Viento fuerte e impetuoso fue la primera experiencia que tuvo Elías en el monte Horeb, y dice la Escritura que ahí no estaba el Señor; que vino luego un terremoto, pero el Señor tampoco estaba en el terremoto; que al terremoto siguió un fuego, pero el Señor tampoco estaba en el fuego, que finalmente vino una brisa suave, y que Elías se cubrió el manto y salió de la cueva en que estaba, porque comprendió que era el Señor. ¿Por qué no estaba el Señor en el Viento fuerte ni en el fuego, como sí estuvo el Espíritu del Señor en Pentecostés? Elías era un hombre valiente, intrépido como un huracán, llevaba en el corazón la intensidad del amor por el Señor, su propio espíritu estaba incendiado de amor por el Señor; su pasión por el Dios de su pueblo, el Dios de la Alianza, hizo estremecer al pueblo, lo sacudió como sacude la tierra los cimientos de las edificaciones. Sin duda, Elías era él mismo ráfaga de viento, terremoto, fuego impetuoso, y lo era porque el Espíritu de Dios estaba sobre él. Pero ahora necesitaba de Dios la ternura de la brisa, la caricia de un viento suave que le diera descanso en medio de la persecución, la calidez en medio de su soledad.

Yo creo que el Señor no estaba ni en el viento ni en el fuego que venían de fuera a Elías porque el Viento y el Fuego de Dios ya estaban dentro de Él por medio del Espíritu. En cambio, en el Cenáculo de Pentecostés, el viento y el fuego vienen de fuera porque el Espíritu de Dios es ahora el gran regalo del Señor Resucitado. Elías sufría por amor a Dios, traía el Fuego y el Viento por dentro. Pero el grupo de los seguidores de Jesús, nacía como Iglesia del costado abierto de su Señor, que había sufrido por amor a los suyos.

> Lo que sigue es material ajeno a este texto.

(* ===== verification/Index.v ===== *)
(** The index file of a block, reader side: [include/merlion_tsdb/block/index.hpp]
    and [src/block/index.cpp]. Offsets are [std::size_t], their arithmetic wraps;
    a span outside the file, a signed overflow and a [reserve] beyond
    [max_size()] are undefined outcomes. *)

From S2P Require Import Prelude Ordered Sorted Files Varint Bytes Crc32c Labels Record Xor Query.

(** * Format *)

Definition k_magic_index : Z := 0xBAAAD700.
Definition k_index_format_v1 : Z := 1.
Definition k_index_format_v2 : Z := 2.
Definition k_index_format_v3 : Z := 3.
Definition k_index_header_size : Z := 5.
Definition k_index_toc_size : Z := 6 * 8 + 4.
Definition k_symbol_sparse_stride : Z := 32.

Record IndexTOC : Type := mkTOC {
  toc_symbols : Z;
  toc_series : Z;
  toc_label_indices : Z;
  toc_label_indices_table : Z;
  toc_postings : Z;
  toc_postings_table : Z;
}.

#[export] Instance IndexTOC_eq_dec : EqDecision IndexTOC.
Proof. solve_decision. Defined.

Record PostingsOffsetEntry : Type := mkPostingsEntry { pe_name : str; pe_value : str; pe_offset : Z }.

#[export] Instance PostingsOffsetEntry_eq_dec : EqDecision PostingsOffsetEntry.
Proof. solve_decision. Defined.

Record SeriesEntry : Type := mkSeriesEntry { se_labels : Labels.t; se_chunks : list ChunkMeta }.

#[export] Instance SeriesEntry_eq_dec : EqDecision SeriesEntry.
Proof. solve_decision. Defined.

(** A result of the reader. *)
Abbreviation R := (outcome error_code).

Definition illegal {A} : R A := Err illegal_byte_sequence.

(** [varint::read_uvarint(bytes.subspan(pos))]: the value and the position
    behind it. *)
Definition uvarint_at (bytes : list Z) (pos : Z) : R (Z * Z) :=
  s ← of_option (subspan_from bytes pos);
  match read_uvarint s with
  | Ok (v, n) => Ok (v, u64 (pos + Z.of_nat n))
  | Err _ => illegal
  | UB => UB
  end.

El Viento y el Fuego que animaban desde dentro a Jesús, es ahora compartido por Jesús a sus discípulos. 

Yo creo que el Viento y el Fuego son la vida y la fuerza de Dios. Yo creo que el Viento y el Fuego nos vienen de Dios, como vinieron a los discípulos, y los portamos en el corazón, como Elías. Creo que nosotros la Iglesia somos portadores del Espíritu, y que constantemente estamos recibiendo de Dios su vida y su fuerza. Necesitamos la vida y la fuerza de Dios, cada día, con urgencia. Necesitamos creer que el Espíritu nos habita y nos capacita para enfrentar la vida con gallardía y dignidad, para no espantarnos ante lo duro de la injusticia, de la pobreza, del dolor y de la muerte. Necesitamos ser fuertes, para que ningún viento que no venga de Dios nos tire. Necesitamos el Fuego de Dios para dar calor al corazón ante el frío de la impotencia y la desesperanza, para derretir el hielo de la indiferencia. 

El mundo, la Iglesia misma, necesita la ráfaga del Viento y el ímpetu del Fuego, para saber amarnos, para amarnos con pasión, y defender al amor con valentía. El Viento y el Fuego, la fuerza que Jesús nos regaló en la cruz; la luz que rasgó la oscuridad en la noche de pascua; la vida nueva que nos sopló en la resurrección. Que nunca nos falten la luz y el calor de su Fuego; que no deje de soplarnos su Viento. Y cuando llegue la hora del descanso, que su brisa suave nos acaricie el rostro. Amén.